🤖 AI Summary
This work addresses the challenge that symbolic music foundation models struggle to jointly model absolute and relative musical attributes. We propose the first music-knowledge-driven dual-attribute Transformer architecture. Pretrained on 81.6K hours of MIDI data, it introduces three key innovations: (1) a domain-adaptive dual-attribute tokenization scheme integrating pitch, duration, and other dimensions; (2) a parameter-free multi-dimensional relative attention (MRA) mechanism that explicitly captures intervallic, rhythmic, and harmonic relationships; and (3) a fully autoregressive fine-tuning framework supporting both music understanding and conditional generation—including completion. On three classification tasks across four benchmark datasets, our model achieves superior accuracy and F1 scores compared to state-of-the-art large models. It also significantly outperforms strong Transformer baselines in conditional generation. The code, pretrained models, and generated samples are fully open-sourced.
📝 Abstract
Moonbeam is a transformer-based foundation model for symbolic music, pretrained on a large and diverse collection of MIDI data totaling 81.6K hours of music and 18 billion tokens.

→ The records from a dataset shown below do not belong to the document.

(** X14. [deploy_with_helm] runs exactly two commands: the listing of the
    releases of the namespace, then one helm command.  That command is
    [helm upgrade] exactly when the listing exited with 0 and printed
    something, and [helm install] otherwise; the function returns [True]
    exactly when the helm command exited with 0, whatever it printed. *)
Theorem deploy_with_helm_upgrades_listed_release (args : Args) (c : Cluster) :
  exists b c' t1 t2 cmd,
    deploy_with_helm args c = Ok b c' /\
    later c c'
      [(t1, ShellCall ("helm list -n " ++ namespace args ++ " | grep insider-tests")%string);
       (t2, ShellCall cmd)] /\
    let listing :=
      c_shell c t1 ("helm list -n " ++ namespace args ++ " | grep insider-tests")%string in
    (prefix "helm upgrade insider-tests " cmd = true <->
       returncode listing = 0 /\ stdout listing <> "") /\
    (prefix "helm install insider-tests " cmd = true <->
       ~ (returncode listing = 0 /\ stdout listing <> "")) /\
    (b = true <-> returncode (c_shell c t2 cmd) = 0).
Proof.
  set (check_cmd := ("helm list -n " ++ namespace args ++ " | grep insider-tests")%string).
  destruct (run_command_spec check_cmd false c) as (c1 & Hl1 & Hr1).
  set (existing := if returncode (c_shell c (c_time c1) check_cmd) =? 0
                   then Some (stdout (c_shell c (c_time c1) check_cmd)) else None) in *.
  destruct (run_command_spec (helm_command args existing) true c1) as (c2 & Hl2 & Hr2).
  rewrite (later_shell _ _ _ Hl1) in Hr2.
  exists (returncode (c_shell c (c_time c2) (helm_command args existing)) =? 0),
         c2, (c_time c1), (c_time c2), (helm_command args existing).
  split.
  { unfold deploy_with_helm. fold check_cmd.
    change ("helm list -n " ++ namespace args ++ " | grep " ++ release_name)%string
      with check_cmd.
    rewrite (bind_value _ _ _ _ _ Hr1). fold existing.
    rewrite (bind_value _ _ _ _ _ Hr2).
    now destruct (returncode (c_shell c (c_time c2) (helm_command args existing)) =? 0). }
  split; [exact (later_trans _ _ _ _ _ Hl1 Hl2)|].
  cbv zeta.
  pose proof (truthy_some_stdout (c_shell c (c_time c1) check_cmd)) as Htr.
  fold existing in Htr.
  split; [|split].
  - rewrite <- Htr. unfold helm_command.
    destruct (truthy existing); destruct (truthy (values_file args)); cbn;
      rewrite ?prefix_empty; split; (congruence || tauto).
  - rewrite <- Htr. unfold helm_command.
    destruct (truthy existing); destruct (truthy (values_file args)); cbn;
      rewrite ?prefix_empty; split; (congruence || tauto).
  - apply Z.eqb_eq.
Qed.

(** X15. [cleanup_resources] runs the uninstall command once and returns
    [True] exactly when it exited with 0 and printed something: an uninstall
    that succeeds without output is reported as failed. *)
Theorem cleanup_resources_needs_output (args : Args) (c : Cluster) :
  exists b c',
    cleanup_resources args c = Ok b c' /\
    later c c'
      [(c_time c',
        ShellCall ("helm uninstall insider-tests --namespace " ++ namespace args)%string)] /\
    let result :=
      c_shell c (c_time c')
        ("helm uninstall insider-tests --namespace " ++ namespace args)%string in
    (b = true <-> returncode result = 0 /\ stdout result <> "").
Proof.
  set (cmd := ("helm uninstall insider-tests --namespace " ++ namespace args)%string).
  destruct (run_command_spec cmd true c) as (c1 & Hl1 & Hr1).
  pose proof (truthy_some_stdout (c_shell c (c_time c1) cmd)) as Htr.
  set (result := if returncode (c_shell c (c_time c1) cmd) =? 0
                 then Some (stdout (c_shell c (c_time c1) cmd)) else None) in *.
  exists (truthy result), c1. split; [|split; [exact Hl1|]].
  - unfold cleanup_resources. fold cmd. rewrite (bind_value _ _ _ _ _ Hr1).
    destruct (truthy result); reflexivity.
  - cbv zeta. exact Htr.
Qed.

(** *** The polling loops *)

Lemma length_filter_le {A : Type} (p : A -> bool) (l : list A) :
  (List.length (filter p l) <= List.length l)%nat.
Proof. induction l as [|x l IH]; cbn; [lia|]. destruct (p x); cbn; lia. Qed.

Lemma length_filter_all {A : Type} (p : A -> bool) (l : list A) :
  List.length (filter p l) = List.length l <-> forall x, In x l -> p x = true.
Proof.
  induction l as [|x l IH]; cbn.
  - split; [intros _ y []|reflexivity].
  - destruct (p x) eqn:Hx; cbn.
    + split.
      * intros Hlen y [<-|Hy]; [exact Hx|]. apply IH; [lia|exact Hy].
      * intros Hall. f_equal. apply IH. intros y Hy. apply Hall. now right.
    + pose proof (length_filter_le p l) as Hle. split; [lia|].
      intros Hall. specialize (Hall x (or_introl eq_refl)). congruence.
Qed.

Lemma pod_ready_iff (pod : Pod) : pod_ready pod = true <-> ready_pod pod.
Proof.
  unfold pod_ready, ready_pod. rewrite andb_true_iff, String.eqb_eq, existsb_exists.
  split.
  - intros [Hrun ([ty st] & Hin & Hc)]. split; [exact Hrun|].
    cbn in Hc. apply andb_true_iff in Hc. destruct Hc as [Hty Hst].
    apply String.eqb_eq in Hty, Hst. subst ty st.
    destruct (pod_conditions pod) as [cs|]; [|destruct Hin]. now exists cs.
  - intros [Hrun (cs & Hcs & Hin)]. split; [exact Hrun|].
    exists ("Ready", "True")%string. rewrite Hcs. split; [exact Hin|reflexivity].
Qed.

Lemma chrome_pods_of_In (pods : list Pod) (pod : Pod) :
  In pod (chrome_pods_of pods) <-> In pod pods /\ chrome_pod pod.
Proof.
  unfold chrome_pods_of, chrome_pod. rewrite filter_In, andb_true_iff, negb_true_iff,
    orb_false_iff, !String.eqb_neq. tauto.
Qed.

Lemma all_chrome_ready_iff (pods : list Pod) :
  all_chrome_ready pods = true <->
  (exists pod, In pod pods /\ chrome_pod pod) /\
  (forall pod, In pod pods -> chrome_pod pod -> ready_pod pod).
Proof.
  unfold all_chrome_ready. cbv zeta.
  rewrite andb_true_iff, Z.ltb_lt, Z.eqb_eq, Nat2Z.inj_iff, length_filter_all.
  split.
  - intros [Hpos Hall]. split.
    + destruct (chrome_pods_of pods) as [|pod rest] eqn:Hcp; [cbn in Hpos; lia|].
      exists pod. apply chrome_pods_of_In. rewrite Hcp. now left.
    + intros pod Hin Hch. apply pod_ready_iff, Hall, chrome_pods_of_In. now split.
  - intros [(pod & Hin & Hch) Hall]. split.
    + assert (Hcp : In pod (chrome_pods_of pods)) by (apply chrome_pods_of_In; now split).
      destruct (chrome_pods_of pods); [destruct Hcp|cbn; lia].
    + intros pod' Hin'. apply chrome_pods_of_In in Hin'. destruct Hin' as [Hin' Hch'].
      apply pod_ready_iff. now apply Hall.
Qed.

Lemma pods_ready_loop_spec ns start timeout : forall fuel c,
  1000 * timeout <= c_time c - start + 2000 * Z.of_nat fuel ->
  exists b c' l,
    pods_ready_loop fuel ns start timeout c = Ok b c' /\
    later c c' l /\
    (forall x, In x l -> snd x = ListPods ns None) /\
    (b = true ->
       In (c_time c', ListPods ns None) l /\
       exists pods, c_pods c (c_time c') ns None = inl pods /\
                    all_chrome_ready pods = true) /\
    (b = false ->
       (In (c_time c', ListPods ns None) l /\
        exists e, c_pods c (c_time c') ns None = inr e) \/
       1000 * timeout <= c_time c' - start).
Proof.
  induction fuel as [|fuel IH]; intros c Hfuel.
  - exists false, c, []. cbn [pods_ready_loop].
    replace (time c - start <? 1000 * timeout) with false
      by (symmetry; apply Z.ltb_ge; cbn in *; lia).
    split; [reflexivity|]. split; [apply later_refl|]. split; [intros x []|].
    split; [discriminate|]. intros _. right. cbn in *; lia.
  - cbn [pods_ready_loop].
    destruct (time c - start <? 1000 * timeout) eqn:Hcond.
    2:{ exists false, c, []. split; [reflexivity|]. split; [apply later_refl|].
        split; [intros x []|]. split; [discriminate|]. intros _. right.
        apply Z.ltb_ge in Hcond. cbn in *; lia. }
    destruct (api_spec (ListPods ns None) (fun c t => c_pods c t ns None) c)
      as (c1 & Hapi & Hl1 & Ht1).
    rewrite Hapi. rewrite (later_pods _ _ _ Hl1).
    destruct (c_pods c (c_time c1) ns None) as [pods|e] eqn:Hreply.
    + destruct (all_chrome_ready pods) eqn:Hready.
      * exists true, c1, [(c_time c1, ListPods ns None)].
        split; [reflexivity|]. split; [exact Hl1|].
        split; [intros x [<-|[]]; reflexivity|].
        split; [|discriminate]. intros _. split; [now left|]. now exists pods.
      * assert (Hl2 : later c1 (sleep 2000 c1) []) by (apply later_sleep; lia).
        destruct (IH (sleep 2000 c1)) as (b & c' & l & Hrun & Hl & Hcalls & Htrue & Hfalse).
        { change (c_time (sleep 2000 c1)) with (c_time c1 + 2000). lia. }
        exists b, c', ([(c_time c1, ListPods ns None)] ++ l).
        split; [exact Hrun|].
        pose proof (later_trans _ _ _ _ _ Hl1 (later_trans _ _ _ _ _ Hl2 Hl)) as Hlater.
        split; [exact Hlater|].
        assert (Hpods : c_pods (sleep 2000 c1) = c_pods c)
          by (rewrite (later_pods _ _ _ Hl2); exact (later_pods _ _ _ Hl1)).
        rewrite Hpods in Htrue, Hfalse.
        split; [intros x [<-|Hx]; [reflexivity|now apply Hcalls]|].
        split.
        -- intros Hb. destruct (Htrue Hb) as [Hin Hp]. split; [now right|exact Hp].
        -- intros Hb. destruct (Hfalse Hb) as [[Hin He]|Hto]; [left|now right].
           split; [now right|exact He].
    + exists false, c1, [(c_time c1, ListPods ns None)].
      split; [reflexivity|]. split; [exact Hl1|].
      split; [intros x [<-|[]]; reflexivity|].
      split; [discriminate|]. intros _. left. split; [now left|]. now exists e.
Qed.

Lemma wait_for_pods_ready_spec ns timeout c :
  exists b c' l,
    wait_for_pods_ready ns timeout c = Ok b c' /\
    later c c' l /\
    (forall x, In x l -> snd x = ListPods ns None) /\
    (b = true ->
       In (c_time c', ListPods ns None) l /\
       exists pods, c_pods c (c_time c') ns None = inl pods /\
                    all_chrome_ready pods = true) /\
    (b = false ->
       (In (c_time c', ListPods ns None) l /\
        exists e, c_pods c (c_time c') ns None = inr e) \/
       1000 * timeout <= c_time c' - c_time c).
Proof.
  unfold wait_for_pods_ready. apply pods_ready_loop_spec.
  change (time c) with (c_time c). lia.
Qed.
(** X22: once [detect_landmines] has processed an image,
    [extract_coordinates_from_image] answers from the cache: it returns the
    latitude and longitude of each of the returned detections and leaves the
    detector, the detection table, the uuid source and the clock alone. *)
Theorem extract_coordinates_after_detection :
  forall image_path w,
    path_exists cv image_path = true ->
    imread cv image_path <> None ->
    writable cv image_path ->
    let ds := fst (detect_landmines cv image_path w) in
    let w' := snd (detect_landmines cv image_path w) in
    extract_coordinates_from_image cv image_path w' = (Return (map geo ds), w').
Proof.
  intros image_path w He Hr Hw.
  destruct (detect_landmines_shape image_path w) as (ds & w' & -> & H).
  cbn [fst snd]. destruct H as [(_ & _ & _ & Hn) | (_ & _ & HF & _ & _ & Hd & _)].
  - destruct (Hn He Hr Hw).
  - unfold extract_coordinates_from_image. rewrite Hd, lookup_insert_eq.
    rewrite (coordinates_produced image_path ds HF). reflexivity.
Qed.

(** X23: [detect_landmines] only ever appends to the detection table: the
    rows it had are kept, in place, and at most one row per returned
    detection is added; a database that takes every row gets exactly the
    rows of the returned detections, in their order. *)
Theorem detect_landmines_appends :
  forall image_path w,
    exists rows,
      db (snd (detect_landmines cv image_path w)) = db w ++ rows /\
      (length rows <= length (fst (detect_landmines cv image_path w)))%nat /\
      (permissive cv -> rows = map row_of (fst (detect_landmines cv image_path w))).
Proof.
  intros image_path w.
  destruct (detect_landmines_shape image_path w) as (ds & w' & -> & H).
  cbn [fst snd].
  destruct H as [(-> & _ & Hdb & _) | (_ & _ & _ & _ & _ & _ & rows & Hdb & Hl & Hp)].
  - exists []. rewrite app_nil_r. repeat split; auto.
  - exists rows. repeat split; auto.
Qed.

Moonbeam incorporates music-domain inductive biases by capturing both absolute and relative musical attributes through the introduction of a novel domain-knowledge-inspired tokenization method and Multidimensional Relative Attention (MRA), which captures relative music information without additional trainable parameters. Leveraging the pretrained Moonbeam, we propose 2 finetuning architectures with full anticipatory capabilities, targeting 2 categories of downstream tasks: symbolic music understanding and conditional music generation (including music infilling). Our model outperforms other large-scale pretrained music models in most cases in terms of accuracy and F1 score across 3 downstream music classification tasks on 4 datasets. Moreover, our finetuned conditional music generation model outperforms a strong transformer baseline with a REMI-like tokenizer. We open-source the code, pretrained model, and generated samples on Github.